MOO members are studying how aberrantly expressed ncRNAs drive oncogenesis. Examples range from basic discovery of novel miRNA maturation pathways and control of miRNAs/mRNA interactions to the discovery of human lncRNA in lung cancer with the potential for therapeutic and biomarker development. Novel ribonomics methods allow rigorous identification of miRNA targetomes of EBV and KSHV-associated tumors, as well as melanoma, and breast and colorectal cancers. These discoveries are poised to inform the development of RNA-based therapeutics. MOO members investigating RNA cancer biology also study virology and epigenetics and engage in productive collaborations leading to joint publications and MPI grants.
- Aim 3. Translate MOO Discoveries into Novel Therapeutic Approaches.

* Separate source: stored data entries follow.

(* ===== verification/SocketAddr.v ===== *)
(** * SocketAddr: the addresses a server can be bound to

    [str::parse::<SocketAddr>] of the standard library: an address is a dotted
    IPv4 address or an IPv6 address in brackets, with a port behind it.  A parser
    answers the value and what is left of the text; when it fails, nothing is
    consumed. *)

From S2P Require Import Prelude Text.
From Stdlib Require Import Strings.Ascii.
From Stdlib Require Strings.String.

Definition u8_max : Z := 2 ^ 8 - 1.
Definition u16_max : Z := 2 ^ 16 - 1.

Inductive SocketAddr :=
| V4 (octets : list Z) (port : Z)
| V6 (groups : list Z) (scope_id port : Z).

Abbreviation Parser A := (string -> option (A * string)).

(** [char::to_digit] *)
Definition to_digit (radix : Z) (c : ascii) : option Z :=
  let n := Z.of_nat (nat_of_ascii c) in
  let d := if (48 <=? n) && (n <=? 57) then n - 48
           else if (97 <=? n) && (n <=? 122) then n - 87
           else if (65 <=? n) && (n <=? 90) then n - 55 else radix in
  if d <? radix then Some d else None.

Fixpoint span_digits (radix : Z) (s : string) : list Z * string :=
  match s with
  | String c s' =>
    match to_digit radix c with
    | Some d => let '(ds, rest) := span_digits radix s' in (d :: ds, rest)
    | None => ([], s)
    end
  | EmptyString => ([], EmptyString)
  end.

Definition number_of (radix : Z) (ds : list Z) : Z := fold_left (fun acc d => acc * radix + d) ds 0.

(** [Parser::read_number] for a type whose largest value is [max]. *)
Definition read_number (radix : Z) (max_digits : option nat) (allow_zero_prefix : bool) (max : Z) : Parser Z := fun s =>
  let '(ds, rest) := span_digits radix s in
  let too_long := match max_digits with Some m => (m <? length ds)%nat | None => false end in
  let zero_prefix := match ds with 0 :: _ :: _ => true | _ => false end in
  if (length ds =? 0)%nat || too_long || (negb allow_zero_prefix && zero_prefix) || (max <? number_of radix ds)
  then None else Some (number_of radix ds, rest).

Definition read_given_char (c : ascii) : Parser () := fun s =>
  match s with String a s' => if Ascii.eqb a c then Some ((), s') else None | EmptyString => None end.

(** [Parser::read_separator] *)
Definition read_separator {A} (sep : ascii) (index : nat) (inner : Parser A) : Parser A := fun s =>
  match index with
  | O => inner s
  | _ => '(_, s) ← read_given_char sep s; inner s
  end.

Definition read_octet (index : nat) : Parser Z := read_separator "."%char index (read_number 10 (Some 3%nat) false u8_max).

Definition read_ipv4_addr : Parser (list Z) := fun s =>
  '(a, s) ← read_octet 0 s; '(b, s) ← read_octet 1 s; '(c, s) ← read_octet 2 s; '(d, s) ← read_octet 3 s;
  Some ([a; b; c; d], s).

Definition read_port : Parser Z := fun s =>
  '(_, s) ← read_given_char ":"%char s; read_number 10 None true u16_max s.

(** The groups of an IPv6 address up to the first that is none, [n] of them at
    most from number [i] on, and whether they end with an IPv4 address. *)
Fixpoint read_groups (n i : nat) (s : string) : list Z * bool * string :=
  match n with
  | O => ([], false, s)
  | S n' =>
    match (match n' with O => None | _ => read_separator ":"%char i read_ipv4_addr s end) with
    | Some ([a; b; c; d], s') => ([a * 256 + b; c * 256 + d], true, s')
    | _ =>
      match read_separator ":"%char i (read_number 16 (Some 4%nat) true u16_max) s with
      | Some (g, s') => let '(gs, v4, s'') := read_groups n' (S i) s' in (g :: gs, v4, s'')
      | None => ([], false, s)
      end
    end
  end.

(** [Parser::read_ipv6_addr]: eight groups, or fewer around two colons. *)
Definition read_ipv6_addr : Parser (list Z) := fun s =>
  let '(head, v4, s) := read_groups 8 0 s in
  if (length head =? 8)%nat then Some (head, s)
  else if (v4 : bool) then None
  else
    '(_, s) ← read_given_char ":"%char s;
    '(_, s) ← read_given_char ":"%char s;
    let '(tail, _, s) := read_groups (8 - (length head + 1)) 0 s in
    Some (head ++ replicate (8 - length head - length tail) 0 ++ tail, s).

Definition read_scope_id : Parser Z := fun s =>
  '(_, s) ← read_given_char "%"%char s; read_number 10 None true u32_max s.

Definition read_socket_addr_v4 : Parser SocketAddr := fun s =>
  '(ip, s) ← read_ipv4_addr s; '(p, s) ← read_port s; Some (V4 ip p, s).

Definition read_socket_addr_v6 : Parser SocketAddr := fun s =>
  '(_, s) ← read_given_char "["%char s;
  '(ip, s) ← read_ipv6_addr s;
  let '(scope, s) := default (0, s) (read_scope_id s) in
  '(_, s) ← read_given_char "]"%char s;
  '(p, s) ← read_port s; Some (V6 ip scope p, s).

(** The whole text must be read. *)
Definition parse_socket_addr (s : string) : option SocketAddr :=
  match (match read_socket_addr_v4 s with Some r => Some r | None => read_socket_addr_v6 s end) with
  | Some (a, EmptyString) => Some a
  | _ => None
  end.

Example socket_addrs :
  map parse_socket_addr ["127.0.0.1:8080"; "0.0.0.0:0"; "[::1]:8080"; "[fe80::1%3]:80"; "[::ffff:1.2.3.4]:1";
                         "[1:2:3:4:5:6:7:8]:65535"; "localhost:8080"; ":::8080"; "1.2.3.4"; "1.2.3.04:5"; "1.2.3.256:5";
                         "1.2.3.4:65536"; " 1.2.3.4:5"; "[1::2::3]:4"; "[1:2:3:4:5:6:7:8:9]:1"]%string =
  [Some (V4 [127; 0; 0; 1] 8080); Some (V4 [0; 0; 0; 0] 0); Some (V6 [0; 0; 0; 0; 0; 0; 0; 1] 0 8080);
   Some (V6 [65152; 0; 0; 0; 0; 0; 0; 1] 3 80); Some (V6 [0; 0; 0; 0; 0; 65535; 258; 772] 0 1);
   Some (V6 [1; 2; 3; 4; 5; 6; 7; 8] 0 65535); None; None; None; None; None; None; None; None; None].
Proof. vm_compute. reflexivity. Qed.

(** ** What is read of a printed number *)

Lemma to_digit_digit d : 0 <= d < 10 -> to_digit 10 (digit d) = Some d.
Proof.
  intros Hd. unfold to_digit. rewrite nat_of_digit by done.
  replace (Z.of_nat (48 + Z.to_nat d)) with (48 + d) by lia.
  destruct (Z.leb_spec 48 (48 + d)); [|lia]. destruct (Z.leb_spec (48 + d) 57); [|lia]. simpl.
  replace (48 + d - 48) with d by lia. by destruct (Z.ltb_spec d 10); [|lia].
Qed.

(** The text goes on with something that is no digit. *)
Definition stops (s : string) : Prop :=
  match s with String c _ => to_digit 10 c = None | EmptyString => True end.

Lemma span_stops s : stops s -> span_digits 10 s = ([], s).
Proof. destruct s as [|c s]; [done|]. simpl. by intros ->. Qed.

(** The digits of a text of digits do not depend on what comes behind. *)
Lemma span_app s rest :
  all_digits s -> stops rest -> span_digits 10 (s +:+ rest) = (fst (span_digits 10 s), rest).
Proof.
  intros Hs Hr. induction s as [|c s IH]; [by apply span_stops|]. destruct Hs as [(d & Hd & ->) Hs].
  change (String (digit d) s +:+ rest) with (String (digit d) (s +:+ rest)). cbn [span_digits].
  rewrite to_digit_digit by done. rewrite (IH Hs). by destruct (span_digits 10 s).
Qed.

Lemma span_value s acc n :
  all_digits s -> parse_digits acc s = Some n ->
  fold_left (fun acc d => acc * 10 + d) (fst (span_digits 10 s)) acc = n /\
  length (fst (span_digits 10 s)) = String.length s.
Proof.
  revert acc. induction s as [|c s IH]; intros acc; [by intros _ [= ->]|]. intros [(d & Hd & ->) Hs].
  cbn [parse_digits span_digits]. rewrite digit_val_digit, to_digit_digit by done. cbv zeta.
  destruct (acc * 10 + d <=? u64_max); [|done]. intros Hn. destruct (IH _ Hs Hn) as [H1 H2].
  destruct (span_digits 10 s) as [ds r]. cbn [fst fold_left length String.length] in *. split; [done|]. by rewrite H2.
Qed.

Lemma span_to_string n rest :
  0 <= n <= u64_max -> stops rest ->
  let ds := fst (span_digits 10 (to_string n)) in
  span_digits 10 (to_string n +:+ rest) = (ds, rest) /\ length ds = String.length (to_string n) /\ number_of 10 ds = n.
Proof.
  intros Hn Hr ds. split; [apply span_app; [apply to_string_digits; lia|done]|].
  destruct (span_value (to_string n) 0 n) as [H1 H2]; [apply to_string_digits; lia| |done].
  pose proof (parse_fmt_radix 20 n "" Hn) as Hp. apply Hp. apply Z.le_lt_trans with u64_max; [lia|vm_compute; reflexivity].
Qed.

Lemma to_string_length n : (0 < String.length (to_string n))%nat.
Proof. 
  assert (Hf : forall fuel m t, (String.length t < String.length (fmt_radix (S fuel) 10 m t))%nat).
  { intros fuel. induction fuel as [|fuel IH]; intros m t; simpl; [destruct (m <? 10); simpl; lia|].
    destruct (m <? 10); [simpl; lia|]. specialize (IH (m / 10) (String (digit (m mod 10)) t)). simpl in *. lia. }
  apply (Hf 19%nat n EmptyString).
Qed.

Lemma read_port_printed p : 0 <= p <= u16_max -> read_port (":" +:+ to_string p) = Some (p, EmptyString).
Proof.
  intros Hp. change (read_port (":" +:+ to_string p)) with (read_number 10 None true u16_max (to_string p)).
  unfold read_number.
  destruct (span_to_string p EmptyString) as (Hs & Hl & Hn); [unfold u16_max, u64_max in *; lia|done|].
  rewrite string_app_nil_r in Hs. rewrite Hs, Hn, Hl. pose proof (to_string_length p).
  destruct (Nat.eqb_spec (String.length (to_string p)) 0); [lia|]. simpl.
  by destruct (Z.ltb_spec u16_max p); [lia|].
Qed.

(** The digits of an octet. *)
Lemma octet_digits n :
  0 <= n <= u8_max -> (String.length (to_string n) <= 3)%nat /\
  (fst (span_digits 10 (to_string n)) = [0] \/ exists d ds, fst (span_digits 10 (to_string n)) = d :: ds /\ d <> 0).
Proof.
  intros Hn.
  assert (Hall : forallb (fun n => (String.length (to_string n) <=? 3)%nat &&
    match fst (span_digits 10 (to_string n)) with [0] => true | 0 :: _ => false | [] => false | _ => true end) (seqZ 0 256) = true)
    by (vm_compute; reflexivity).
  rewrite List.forallb_forall in Hall. specialize (Hall n).
  rewrite <- list_elem_of_In, elem_of_seqZ in Hall. unfold u8_max in Hn. specialize (Hall ltac:(lia)).
  apply andb_true_iff in Hall as [H1 H2]. split; [by apply Nat.leb_le|].
  destruct (fst (span_digits 10 (to_string n))) as [|d ds]; [done|].
  destruct (decide (d = 0)) as [->|Hd]; [left; by destruct ds|]. right. by exists d, ds.
Qed.

Lemma read_number_printed n rest :
  0 <= n <= u8_max -> stops rest ->
  read_number 10 (Some 3%nat) false u8_max (to_string n +:+ rest) = Some (n, rest).
Proof.
  intros Hn Hr. unfold read_number.
  destruct (span_to_string n rest) as (Hs & Hl & Hv); [unfold u8_max, u64_max in *; lia|done|].
  rewrite Hs, Hv, Hl. destruct (octet_digits n Hn) as [Hlen Ho]. pose proof (to_string_length n).
  destruct (Nat.eqb_spec (String.length (to_string n)) 0); [lia|].
  destruct (Nat.ltb_spec 3 (String.length (to_string n))); [lia|]. simpl orb. cbn [negb andb].
  assert (Hz : match fst (span_digits 10 (to_string n)) with 0 :: _ :: _ => true | _ => false end = false)
    by (destruct Ho as [->|(d & l & -> & Hd)]; [done|]; by destruct d).
  rewrite Hz. by destruct (Z.ltb_spec u8_max n); [lia|].
Qed.

(** Whatever dotted address and port are printed, they are read back. *)
Theorem parse_printed_address a b c d p :
  Forall (fun n => 0 <= n <= u8_max) [a; b; c; d] -> 0 <= p <= u16_max ->
  parse_socket_addr (to_string a +:+ "." +:+ to_string b +:+ "." +:+ to_string c +:+ "." +:+ to_string d +:+ ":" +:+ to_string p)
  = Some (V4 [a; b; c; d] p).
Proof.
  rewrite !Forall_cons. intros (Ha & Hb & Hc & Hd & _) Hp.
  assert (Hv4 : read_socket_addr_v4 (to_string a +:+ "." +:+ to_string b +:+ "." +:+ to_string c +:+ "." +:+ to_string d +:+ ":" +:+ to_string p)
                = Some (V4 [a; b; c; d] p, EmptyString)).
  { unfold read_socket_addr_v4, read_ipv4_addr, read_octet, read_separator.
    do 3 (rewrite read_number_printed by done; cbn [mbind option_bind];
          match goal with |- context [read_given_char "."%char ("." +:+ ?t)] =>
            change (read_given_char "."%char ("." +:+ t)) with (Some ((), t)) end; cbn [mbind option_bind]).
    rewrite read_number_printed by done. cbn [mbind option_bind]. by rewrite (read_port_printed p Hp). }
  unfold parse_socket_addr. by rewrite Hv4.
Qed.

(** A text that begins with neither a digit nor a bracket. *)
Definition name_like (s : string) : Prop :=
  match s with String c _ => to_digit 10 c = None /\ c <> "["%char | EmptyString => True end.

(** A name is no address. *)
Lemma name_is_no_address s : name_like s -> parse_socket_addr s = None.
Proof.
  intros Hs. destruct s as [|c s]; [done|]. destruct Hs as [Hd Hb].
  unfold parse_socket_addr, read_socket_addr_v4, read_ipv4_addr, read_octet, read_separator, read_number.
  rewrite (span_stops (String c s)) by done. cbn [length Nat.eqb orb mbind option_bind].
  unfold read_socket_addr_v6. cbn [read_given_char].
  by destruct (Ascii.eqb_spec c "["%char).
Qed.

MOO investigators discover and validate cancer drivers that represent potential therapeutic targets for precision medicine approaches. Examples include efforts to translate MOO findings on the susceptibilities of tumors harboring mutations of epigenetic regulators such as NSD2, KDM6A, DNMT3A. MOO research validated RNA modifying enzymes as molecular targets and showed how to target the BCL-XL anti-apoptotic protein with PROTACs in a spectrum of tumors. Translation of MOO discoveries is facilitated by collaboration among members across all 3 programs. Candidates for clinical development are evaluated in close collaboration between the investigator and the ADs for Basic Sciences, Translation and Innovation, and Clinical Research, and further advanced in the monthly IIT Think Tank (see CTHR Aim 4). Trials based on MOO discoveries are performed collaboratively by clinical researchers within CTHR or CCPS, with all necessary infrastructure provided by the UFHCC CRO.
Cutting-edge discoveries in the role of microbiota and treatment responses (CTHR). This led to a lung cancer mini retreat as a first step to stimulate transdisciplinary P01 and U01 proposals to address this CA need. In alignment with the UFHCC strategic plan, Momentum 2027, UFHCC leadership will support this effort by establishing a lung cancer Pilot RFA. This initiative will serve as a model for additional CA-relevant translation of MOO discoveries.